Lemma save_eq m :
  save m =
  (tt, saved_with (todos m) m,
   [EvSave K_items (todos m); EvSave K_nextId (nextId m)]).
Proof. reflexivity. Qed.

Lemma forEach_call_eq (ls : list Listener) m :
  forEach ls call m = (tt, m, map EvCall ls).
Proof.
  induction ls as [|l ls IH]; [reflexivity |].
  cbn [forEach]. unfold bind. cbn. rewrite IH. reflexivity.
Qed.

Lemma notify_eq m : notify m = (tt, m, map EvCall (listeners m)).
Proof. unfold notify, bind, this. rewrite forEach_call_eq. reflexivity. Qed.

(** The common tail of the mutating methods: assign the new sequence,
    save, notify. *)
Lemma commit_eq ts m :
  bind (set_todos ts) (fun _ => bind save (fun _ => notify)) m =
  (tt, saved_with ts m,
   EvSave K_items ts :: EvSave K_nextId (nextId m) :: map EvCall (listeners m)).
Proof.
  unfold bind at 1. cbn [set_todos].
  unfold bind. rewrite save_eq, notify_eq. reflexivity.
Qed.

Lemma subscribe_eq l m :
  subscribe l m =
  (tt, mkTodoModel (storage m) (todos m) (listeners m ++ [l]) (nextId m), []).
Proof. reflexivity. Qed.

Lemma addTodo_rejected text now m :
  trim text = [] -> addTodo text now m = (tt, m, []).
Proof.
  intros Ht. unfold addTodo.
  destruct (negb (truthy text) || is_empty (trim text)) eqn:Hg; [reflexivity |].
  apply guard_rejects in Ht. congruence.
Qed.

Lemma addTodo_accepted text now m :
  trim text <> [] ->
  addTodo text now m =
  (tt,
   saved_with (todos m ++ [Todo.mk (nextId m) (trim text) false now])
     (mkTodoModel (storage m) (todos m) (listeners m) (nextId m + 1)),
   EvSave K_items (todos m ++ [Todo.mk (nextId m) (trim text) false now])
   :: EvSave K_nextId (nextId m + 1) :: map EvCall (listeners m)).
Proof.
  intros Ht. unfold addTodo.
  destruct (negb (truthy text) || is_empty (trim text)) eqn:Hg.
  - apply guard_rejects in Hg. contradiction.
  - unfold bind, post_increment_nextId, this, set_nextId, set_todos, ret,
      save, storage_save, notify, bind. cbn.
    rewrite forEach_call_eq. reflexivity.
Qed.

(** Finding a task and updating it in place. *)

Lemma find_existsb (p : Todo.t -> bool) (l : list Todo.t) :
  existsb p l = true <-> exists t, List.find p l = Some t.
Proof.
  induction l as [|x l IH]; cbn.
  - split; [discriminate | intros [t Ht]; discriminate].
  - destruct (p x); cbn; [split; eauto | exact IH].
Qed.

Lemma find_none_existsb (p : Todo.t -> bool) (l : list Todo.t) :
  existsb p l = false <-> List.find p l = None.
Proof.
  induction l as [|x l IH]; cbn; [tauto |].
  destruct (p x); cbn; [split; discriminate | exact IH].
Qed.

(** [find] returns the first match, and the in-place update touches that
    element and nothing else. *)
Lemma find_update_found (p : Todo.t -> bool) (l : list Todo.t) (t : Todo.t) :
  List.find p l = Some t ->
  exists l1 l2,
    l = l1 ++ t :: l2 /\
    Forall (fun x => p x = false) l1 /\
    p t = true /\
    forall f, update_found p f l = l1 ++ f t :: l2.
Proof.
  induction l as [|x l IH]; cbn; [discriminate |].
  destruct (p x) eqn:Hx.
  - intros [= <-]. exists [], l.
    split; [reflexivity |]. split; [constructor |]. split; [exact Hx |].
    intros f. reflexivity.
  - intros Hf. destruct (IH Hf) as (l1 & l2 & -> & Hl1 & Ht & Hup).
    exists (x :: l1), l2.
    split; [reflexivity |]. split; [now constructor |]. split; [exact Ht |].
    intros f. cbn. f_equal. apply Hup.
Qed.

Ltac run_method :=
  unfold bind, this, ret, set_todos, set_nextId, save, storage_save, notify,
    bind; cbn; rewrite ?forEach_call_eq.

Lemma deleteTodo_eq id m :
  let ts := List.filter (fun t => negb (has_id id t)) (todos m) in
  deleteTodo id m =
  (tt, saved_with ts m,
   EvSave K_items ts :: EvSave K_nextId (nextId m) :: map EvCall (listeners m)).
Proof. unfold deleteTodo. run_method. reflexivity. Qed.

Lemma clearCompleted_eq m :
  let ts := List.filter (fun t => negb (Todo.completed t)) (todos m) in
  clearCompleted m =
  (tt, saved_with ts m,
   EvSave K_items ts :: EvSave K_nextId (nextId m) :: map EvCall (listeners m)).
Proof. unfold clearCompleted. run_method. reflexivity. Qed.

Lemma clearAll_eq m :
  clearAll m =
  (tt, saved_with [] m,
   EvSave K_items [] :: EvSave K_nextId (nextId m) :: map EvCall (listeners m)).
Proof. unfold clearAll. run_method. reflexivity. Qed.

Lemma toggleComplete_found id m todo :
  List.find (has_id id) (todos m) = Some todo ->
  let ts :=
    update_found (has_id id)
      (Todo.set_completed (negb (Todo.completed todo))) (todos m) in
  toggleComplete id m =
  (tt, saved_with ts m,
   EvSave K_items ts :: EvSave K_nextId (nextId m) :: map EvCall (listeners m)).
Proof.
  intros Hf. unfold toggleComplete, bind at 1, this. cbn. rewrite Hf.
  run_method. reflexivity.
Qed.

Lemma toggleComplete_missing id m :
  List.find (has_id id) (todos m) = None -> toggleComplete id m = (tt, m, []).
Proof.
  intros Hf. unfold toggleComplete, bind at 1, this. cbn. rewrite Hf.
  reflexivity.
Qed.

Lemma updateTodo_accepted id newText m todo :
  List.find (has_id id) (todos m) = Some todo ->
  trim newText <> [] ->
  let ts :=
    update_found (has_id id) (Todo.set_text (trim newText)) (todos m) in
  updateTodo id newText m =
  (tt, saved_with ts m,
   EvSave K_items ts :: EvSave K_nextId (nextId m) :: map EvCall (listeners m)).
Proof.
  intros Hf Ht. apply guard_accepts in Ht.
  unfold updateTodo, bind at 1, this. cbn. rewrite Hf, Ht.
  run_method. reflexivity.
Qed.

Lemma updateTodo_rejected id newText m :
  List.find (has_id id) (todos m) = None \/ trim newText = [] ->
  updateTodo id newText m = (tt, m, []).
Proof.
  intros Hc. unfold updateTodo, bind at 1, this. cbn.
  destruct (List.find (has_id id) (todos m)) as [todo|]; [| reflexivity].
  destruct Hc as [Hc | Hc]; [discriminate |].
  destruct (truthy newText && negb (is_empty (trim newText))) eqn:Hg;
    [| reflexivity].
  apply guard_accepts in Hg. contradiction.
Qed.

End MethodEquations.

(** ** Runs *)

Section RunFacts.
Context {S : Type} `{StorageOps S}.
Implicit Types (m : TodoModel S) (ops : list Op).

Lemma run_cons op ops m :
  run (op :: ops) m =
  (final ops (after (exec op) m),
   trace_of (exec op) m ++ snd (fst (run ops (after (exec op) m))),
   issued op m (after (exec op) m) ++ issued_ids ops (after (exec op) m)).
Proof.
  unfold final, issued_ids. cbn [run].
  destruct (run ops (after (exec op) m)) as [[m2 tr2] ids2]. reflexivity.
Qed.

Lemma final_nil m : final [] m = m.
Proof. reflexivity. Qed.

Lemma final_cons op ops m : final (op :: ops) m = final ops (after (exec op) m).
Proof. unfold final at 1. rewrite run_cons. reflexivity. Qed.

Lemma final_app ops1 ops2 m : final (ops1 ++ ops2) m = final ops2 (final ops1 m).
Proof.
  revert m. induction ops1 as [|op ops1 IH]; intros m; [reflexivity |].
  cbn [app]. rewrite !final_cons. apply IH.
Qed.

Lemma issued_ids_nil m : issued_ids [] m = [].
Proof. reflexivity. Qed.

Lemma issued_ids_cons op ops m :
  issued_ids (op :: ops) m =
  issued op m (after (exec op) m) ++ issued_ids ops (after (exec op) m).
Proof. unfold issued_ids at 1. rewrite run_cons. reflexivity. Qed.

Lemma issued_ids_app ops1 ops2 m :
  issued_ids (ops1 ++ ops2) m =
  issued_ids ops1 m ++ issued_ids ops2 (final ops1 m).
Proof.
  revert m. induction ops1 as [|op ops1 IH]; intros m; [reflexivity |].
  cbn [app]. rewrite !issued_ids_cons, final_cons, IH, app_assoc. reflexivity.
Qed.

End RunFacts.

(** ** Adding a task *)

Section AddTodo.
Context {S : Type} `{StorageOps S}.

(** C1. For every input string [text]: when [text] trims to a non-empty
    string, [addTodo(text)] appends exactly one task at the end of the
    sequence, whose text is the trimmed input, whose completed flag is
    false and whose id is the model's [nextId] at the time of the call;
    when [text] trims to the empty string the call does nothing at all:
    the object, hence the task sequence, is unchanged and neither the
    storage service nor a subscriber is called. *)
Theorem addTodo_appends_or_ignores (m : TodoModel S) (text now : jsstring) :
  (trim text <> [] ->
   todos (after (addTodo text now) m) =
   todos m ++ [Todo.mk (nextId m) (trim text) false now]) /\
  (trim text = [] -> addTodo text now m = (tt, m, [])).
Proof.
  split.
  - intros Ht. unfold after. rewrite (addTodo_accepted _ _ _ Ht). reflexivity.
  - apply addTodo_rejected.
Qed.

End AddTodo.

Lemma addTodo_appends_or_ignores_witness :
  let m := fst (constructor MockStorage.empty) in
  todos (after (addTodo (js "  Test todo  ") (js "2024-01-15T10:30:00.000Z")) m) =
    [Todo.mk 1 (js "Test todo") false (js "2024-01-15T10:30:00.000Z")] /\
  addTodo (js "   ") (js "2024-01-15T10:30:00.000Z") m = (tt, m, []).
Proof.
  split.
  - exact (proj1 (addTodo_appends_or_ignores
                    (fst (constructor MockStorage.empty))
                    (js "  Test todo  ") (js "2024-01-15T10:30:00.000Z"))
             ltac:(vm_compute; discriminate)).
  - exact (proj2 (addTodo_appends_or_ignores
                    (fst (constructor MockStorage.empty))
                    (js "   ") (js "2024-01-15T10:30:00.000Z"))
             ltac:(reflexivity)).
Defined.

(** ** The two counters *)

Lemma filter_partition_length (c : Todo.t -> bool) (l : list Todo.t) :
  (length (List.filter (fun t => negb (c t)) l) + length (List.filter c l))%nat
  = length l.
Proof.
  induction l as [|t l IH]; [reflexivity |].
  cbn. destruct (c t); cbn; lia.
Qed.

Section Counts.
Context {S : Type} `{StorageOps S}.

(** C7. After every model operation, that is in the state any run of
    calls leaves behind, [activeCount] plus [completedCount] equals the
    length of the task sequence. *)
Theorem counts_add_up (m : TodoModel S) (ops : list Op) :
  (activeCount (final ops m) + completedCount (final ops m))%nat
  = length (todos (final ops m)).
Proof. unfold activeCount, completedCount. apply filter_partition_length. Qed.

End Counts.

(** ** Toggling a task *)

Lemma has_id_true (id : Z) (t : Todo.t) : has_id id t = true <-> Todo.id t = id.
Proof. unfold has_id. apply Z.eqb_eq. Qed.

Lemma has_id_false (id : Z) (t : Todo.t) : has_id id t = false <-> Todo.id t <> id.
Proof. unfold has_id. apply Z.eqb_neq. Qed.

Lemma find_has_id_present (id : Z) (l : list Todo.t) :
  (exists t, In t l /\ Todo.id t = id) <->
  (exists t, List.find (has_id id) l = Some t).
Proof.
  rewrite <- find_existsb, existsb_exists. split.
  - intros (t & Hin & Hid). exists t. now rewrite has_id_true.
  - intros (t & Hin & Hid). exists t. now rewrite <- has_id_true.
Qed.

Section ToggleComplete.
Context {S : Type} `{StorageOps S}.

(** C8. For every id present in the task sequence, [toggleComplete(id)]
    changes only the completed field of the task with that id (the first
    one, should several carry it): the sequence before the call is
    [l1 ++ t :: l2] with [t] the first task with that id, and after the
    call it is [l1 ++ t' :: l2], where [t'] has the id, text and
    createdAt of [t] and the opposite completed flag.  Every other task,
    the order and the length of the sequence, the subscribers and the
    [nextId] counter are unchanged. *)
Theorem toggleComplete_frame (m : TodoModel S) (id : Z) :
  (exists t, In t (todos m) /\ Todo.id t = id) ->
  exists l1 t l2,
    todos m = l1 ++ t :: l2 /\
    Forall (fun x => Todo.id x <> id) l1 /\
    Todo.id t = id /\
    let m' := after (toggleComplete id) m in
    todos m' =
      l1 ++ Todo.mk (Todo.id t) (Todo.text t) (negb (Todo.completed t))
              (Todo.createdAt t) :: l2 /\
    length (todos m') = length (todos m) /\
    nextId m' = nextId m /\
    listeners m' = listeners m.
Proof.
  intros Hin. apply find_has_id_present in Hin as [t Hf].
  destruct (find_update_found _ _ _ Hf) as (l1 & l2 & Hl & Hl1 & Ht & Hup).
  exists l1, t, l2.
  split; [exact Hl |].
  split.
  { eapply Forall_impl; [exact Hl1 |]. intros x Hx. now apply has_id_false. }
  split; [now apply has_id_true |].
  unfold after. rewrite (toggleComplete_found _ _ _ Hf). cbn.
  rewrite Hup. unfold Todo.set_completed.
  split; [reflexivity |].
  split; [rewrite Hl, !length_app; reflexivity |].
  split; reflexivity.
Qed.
——————————
-- Goal of the exercise --
Tell how many lines of the listing contain the string "that", giving the number without any other words.

-- Result of the task --
4